You used rigid for in plane rotation dof for the zero length element, there will be no rotation at the bottom.
The only free DOF is 3, while you use Parallel material of rigid + your SAWS model. So I guess the stiffness is huge.
I don't know if it is right to model a wall just using elastic beam elements and some zerolength elements at the bottom.

[vesna]

The easiest way to define displacement protocol to match the experimental one is to use Path time series (http://opensees.berkeley.edu/wiki/index ... TimeSeries) and assign it to a plain load pattern.

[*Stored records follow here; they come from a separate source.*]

(** * LitData Viewer: frontend command wrappers, selection store, and the
      shard reading engine they call into.

    The TypeScript sources ([src/lib/tauri-api.ts], [src/store/viewer.ts])
    are embedded function by function.  JavaScript strings are sequences of
    UTF-16 code units; asynchronous functions are computations in a small
    monad that threads the log of calls made to the host (dialog, path API,
    backend commands) and may end in a thrown error. *)

From stdpp Require Import base list strings gmap pretty.
From Stdlib Require Import ZArith NArith Lia.
Lemma raw_ReadFull_at (d a b c : list byte) :
  d = a ++ b ++ c ->
  raw_ReadFull (mkRawR d (len a)) (len b) = (mkRawR d (len a + len b), (b, None)).
Proof.
  intros Hd. unfold raw_ReadFull.
  destruct (Z.leb_spec (len b) 0) as [H0|Hpos].
  - assert (len b = 0) by (pose proof (len_nonneg b); lia).
    rewrite (len_zero_nil b) by assumption.
    rewrite (@len_nil byte), Z.add_0_r. reflexivity.
  - rewrite (raw_take_at d a b c Hd). cbn [data pos].
    rewrite Z.eqb_refl. reflexivity.
Qed.

Lemma raw_CopyN_at (d a b c : list byte) :
  d = a ++ b ++ c ->
  raw_CopyN (mkRawR d (len a)) (len b) = (mkRawR d (len a + len b), (b, None)).
Proof.
  intros Hd. unfold raw_CopyN.
  destruct (Z.leb_spec (len b) 0) as [H0|Hpos].
  - assert (len b = 0) by (pose proof (len_nonneg b); lia).
    rewrite (len_zero_nil b) by assumption.
    rewrite (@len_nil byte), Z.add_0_r. reflexivity.
  - rewrite (raw_take_at d a b c Hd). cbn [data pos].
    rewrite Z.eqb_refl. reflexivity.
Qed.

Lemma raw_Seek_start (r : RawR) (off : Z) :
  0 <= off -> raw_Seek r off SeekStart = (mkRawR (data r) off, (off, None)).
Proof.
  intros H.
  cbv beta iota zeta delta [raw_Seek SeekStart SeekCurrent SeekEnd Z.eqb Pos.eqb orb negb].
  replace (off <? 0) with false by (symmetry; apply Z.ltb_ge; lia). reflexivity.
Qed.

Lemma raw_Seek_end (r : RawR) (off : Z) :
  0 <= len (data r) + off < 2 ^ 63 ->
  raw_Seek r off SeekEnd = (mkRawR (data r) (len (data r) + off), (len (data r) + off, None)).
Proof.
  intros H.
  cbv beta iota zeta delta [raw_Seek SeekStart SeekCurrent SeekEnd Z.eqb Pos.eqb orb negb].
  rewrite wrap64_small by lia.
  replace (len (data r) + off <? 0) with false by (symmetry; apply Z.ltb_ge; lia).
  reflexivity.
Qed.

(** *** Marshalling *)

Lemma bytes_eqb_refl (a : list byte) : bytes_eqb a a = true.
Proof. unfold bytes_eqb. destruct (list_eq_dec _ a a); congruence. Qed.

Lemma len_makeHeader (t : Z) : len (makeHeader t) = headerSize.
Proof. reflexivity. Qed.

Lemma readHeader_makeHeader (t : Z) :
  0 <= t < 256 -> readHeader (makeHeader t) = inl (mkHeader t).
Proof.
  intros H. unfold readHeader, makeHeader. cbn [firstn app magic].
  rewrite bytes_eqb_refl. cbn [nth]. rewrite Z_of_byte_of_Z.
  now rewrite Z.mod_small by lia.
Qed.

Lemma len_be_bytes (n : nat) (z : Z) : len (be_bytes n z) = Z.of_nat n.
Proof. unfold len. now rewrite length_be_bytes. Qed.

Lemma firstn_be_bytes_app (z : Z) (rest : list byte) :
  firstn 8 (be_bytes 8 z ++ rest) = be_bytes 8 z.
Proof.
  apply firstn_exact, length_be_bytes.
Qed.

Lemma skipn_be_bytes_app (z : Z) (rest : list byte) :
  skipn 8 (be_bytes 8 z ++ rest) = rest.
Proof.
  apply skipn_exact, length_be_bytes.
Qed.

Lemma len_trailer_marshal (t : trailerT) : len (trailer_marshal t) = trailerSize.
Proof. unfold trailer_marshal. rewrite len_app, len_be_bytes. reflexivity. Qed.

Lemma trailer_unmarshal_marshal (sz : Z) :
  0 <= sz < 2 ^ 64 -> trailer_unmarshal (trailer_marshal (mkTrailer sz)) = mkTrailer sz.
Proof.
  intros H. unfold trailer_unmarshal, trailer_marshal. cbn [indexSize].
  rewrite firstn_be_bytes_app, be_value_be_bytes.
  change (256 ^ Z.of_nat 8) with (2 ^ 64). now rewrite Z.mod_small by lia.
Qed.

Lemma len_record_marshal (x : record) : len (record_marshal x) = indexChunkSize.
Proof. unfold record_marshal. rewrite len_app, !len_be_bytes. reflexivity. Qed.

Lemma record_unmarshal_marshal (x : record) (rest : list byte) :
  0 <= rawOff x < 2 ^ 63 -> 0 <= zipOff x < 2 ^ 63 ->
  record_unmarshal (record_marshal x ++ rest) = x.
Proof.
  intros Hr Hz. unfold record_unmarshal, record_marshal.
  rewrite <- app_assoc, firstn_be_bytes_app, skipn_be_bytes_app, firstn_be_bytes_app.
  rewrite !be_value_be_bytes. change (256 ^ Z.of_nat 8) with (2 ^ 64).
  rewrite !Z.mod_small by lia. rewrite !wrap64_small by lia.
  destruct x; reflexivity.
Qed.

Lemma skipn_record_marshal (x : record) (rest : list byte) :
  skipn (Z.to_nat indexChunkSize) (record_marshal x ++ rest) = rest.
Proof.
  rewrite <- (len_record_marshal x). apply skipn_len_app.
Qed.

Lemma len_index_bytes (idx : list record) : len (index_bytes idx) = 16 * len idx.
Proof.
  induction idx as [|x idx IH]; [reflexivity|].
  unfold index_bytes in *. cbn [map concat].
  rewrite len_app, IH, len_record_marshal, len_cons. unfold indexChunkSize. lia.
Qed.

(** The index loop accepts every record whose two fields are not negative:
    it compares each one with [record{-1, -1}], never with its
    predecessor. *)
Lemma parse_index_ok (idx acc : list record) (rest : list byte) :
  (forall x, In x idx -> 0 <= rawOff x < 2 ^ 63 /\ 0 <= zipOff x < 2 ^ 63) ->
  parse_index (length idx) (index_bytes idx ++ rest) (mkRecord (-1) (-1)) acc
  = (acc ++ idx, None).
Proof.
  revert acc. induction idx as [|x idx IH]; intros acc H.
  - cbn. now rewrite app_nil_r.
  - cbn [length parse_index]. unfold index_bytes. cbn [map concat].
    rewrite <- app_assoc.
    destruct (H x (or_introl eq_refl)) as [Hr Hz].
    rewrite record_unmarshal_marshal by assumption.
    cbn [rawOff zipOff].
    replace (-1 >=? rawOff x) with false
      by (symmetry; rewrite Z.geb_leb; apply Z.leb_gt; lia).
    replace (-1 >=? zipOff x) with false
      by (symmetry; rewrite Z.geb_leb; apply Z.leb_gt; lia).
    rewrite skipn_record_marshal.
    fold (index_bytes idx). rewrite IH by (intros y Hy; apply H; now right).
    now rewrite <- app_assoc.
Qed.

Section WithCodecs.
Context {codecs : Codecs}.

Lemma parse_object (t : Z) (a : Algorithm) (body : list byte) (idx : list record) :
  0 <= t < 256 -> AlgorithmFromType t = Some a ->
  (forall x, In x idx -> 0 <= rawOff x < 2 ^ 63 /\ 0 <= zipOff x < 2 ^ 63) ->
  len (object t body idx) < 2 ^ 63 ->
  parseTrailerIfNeeded (NewReader (mkRawR (object t body idx) 0)) =
  Done (mkReader (mkRawR (object t body idx) headerSize) idx
                 (NewChunkBuffer (Some []))
                 (Some (mkTrailer (len (index_bytes idx))))
                 headerSize 0 false (Some a) [], None).
Proof.
  intros Ht Ha Hidx Hlen.
  set (obj := object t body idx) in *.
  set (hdr := makeHeader t).
  set (ib := index_bytes idx).
  set (tr := trailer_marshal (mkTrailer (len ib))).
  assert (Hobj : obj = hdr ++ body ++ ib ++ tr) by reflexivity.
  assert (Lh : len hdr = 12) by reflexivity.
  assert (Lt : len tr = 16) by apply len_trailer_marshal.
  assert (Lb := len_nonneg body). assert (Li := len_nonneg ib).
  assert (Lo : len obj = 12 + len body + len ib + 16).
  { rewrite Hobj, !len_app. lia. }
  assert (E1 : raw_ReadFull (mkRawR obj 0) headerSize = (mkRawR obj 12, (hdr, None))).
  { exact (raw_ReadFull_at obj [] hdr (body ++ ib ++ tr) Hobj). }
  assert (E2 : raw_Seek (mkRawR obj 12) (- trailerSize) SeekEnd
               = (mkRawR obj (len obj - 16), (len obj - 16, None))).
  { rewrite raw_Seek_end; cbn [data]; unfold trailerSize; [reflexivity | lia]. }
  assert (E3 : raw_ReadFull (mkRawR obj (len obj - 16)) trailerSize
               = (mkRawR obj (len obj), (tr, None))).
  { replace (len obj - 16) with (len (hdr ++ body ++ ib)) by (rewrite !len_app; lia).
    rewrite <- Lt at 1.
    rewrite (raw_ReadFull_at obj (hdr ++ body ++ ib) tr []).
    - do 2 f_equal. rewrite !len_app. lia.
    - rewrite Hobj, app_nil_r, <- !app_assoc. reflexivity. }
  unfold parseTrailerIfNeeded, NewReader. step_reader.
  rewrite E1. step_reader. fold hdr.
  unfold hdr at 1. rewrite readHeader_makeHeader by assumption. step_reader.
  rewrite E2. step_reader. rewrite E3. step_reader.
  rewrite Lt. cbn [trailerSize Z.eqb Pos.eqb negb].
  unfold tr at 1 2 3 4 5 6 7 8 9.
  rewrite trailer_unmarshal_marshal by lia. step_reader.
  rewrite Ha.
  assert (E4 : raw_Seek (mkRawR obj (len obj))
                 (wrap64 (- wrap64 (wrap64 (len ib) + trailerSize))) SeekEnd
               = (mkRawR obj (12 + len body), (12 + len body, None))).
  { unfold trailerSize.
    rewrite (wrap64_small (len ib)) by lia.
    rewrite (wrap64_small (len ib + 16)) by lia.
    rewrite (wrap64_small (- (len ib + 16))) by lia.
    rewrite raw_Seek_end; cbn [data]; [do 2 f_equal; lia | lia]. }
  rewrite E4. step_reader.
  replace (len ib >? maxInt) with false
    by (symmetry; rewrite Z.gtb_ltb; apply Z.ltb_ge; unfold maxInt; lia).
  assert (E5 : raw_ReadFull (mkRawR obj (12 + len body)) (len ib)
               = (mkRawR obj (12 + len body + len ib), (ib, None))).
  { replace (12 + len body) with (len (hdr ++ body)) by (rewrite len_app; lia).
    apply (raw_ReadFull_at obj (hdr ++ body) ib tr).
    rewrite Hobj, <- app_assoc. reflexivity. }
  rewrite E5. step_reader.
  assert (E6 : parse_index (Z.to_nat (len ib / indexChunkSize)) ib
                 (mkRecord (-1) (-1)) [] = (idx, None)).
  { unfold ib at 1. rewrite len_index_bytes. unfold indexChunkSize.
    rewrite Z.mul_comm, Z.div_mul by lia. unfold len. rewrite Nat2Z.id.
    rewrite <- (app_nil_r ib). unfold ib. rewrite parse_index_ok by assumption.
    reflexivity. }
  rewrite E6.
  rewrite raw_Seek_start by (unfold headerSize; lia).
  reflexivity.
Qed.


(** *** Seeking to the end and beyond *)

Lemma parse_opened (r : Reader) :
  trailer r <> None -> parseTrailerIfNeeded r = Done (r, None).
Proof.
  intros H. unfold parseTrailerIfNeeded. destruct (trailer r); [reflexivity | congruence].
Qed.

Lemma readZipChunk_at_end (r : Reader) (pre : list record) (l : record) :
  index r = pre ++ [l] ->
  (forall x, In x (index r) -> zipOff x <= zipOff l) ->
  rawSeekOffset r = zipOff l ->
  readZipChunk r = Done (set_chunkBuf r (mkChunkBuffer [] 0 0 0), (None, Some EOF)).
Proof.
  intros Hi Hz Hs. unfold readZipChunk, fixZipChunk.
  rewrite (chunkLookup_end _ _ false pre l).
  - cbn [bind]. rewrite Z.sub_diag. reflexivity.
  - exact Hi.
  - cbn [index set_chunkBuf rawSeekOffset]. rewrite Hs. exact Hz.
Qed.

Use "sp" command within "load pattern" command along with Penalty constraints.

[juanolarte]

Hi everyone,

I am trying to define the following displacement control:

time {0.0 0.2 0.4 1.0}
values {0.0 12 -12 23} (Displacement)

How can I insert the displacement given into sp command?

For instance:

pattern Plain 4 "Path 100 -time {0.0 0.2 0.4 1.0} -values {0.0 12 -12 23}" {
sp 13 2 ???; # impose displacement ??? at node 13. DOF 2
}

Thanks

Juan Olarte

[fmk]

the ??? would be a 1. .. bye-the-way you are not using displacement control but imposed displacements.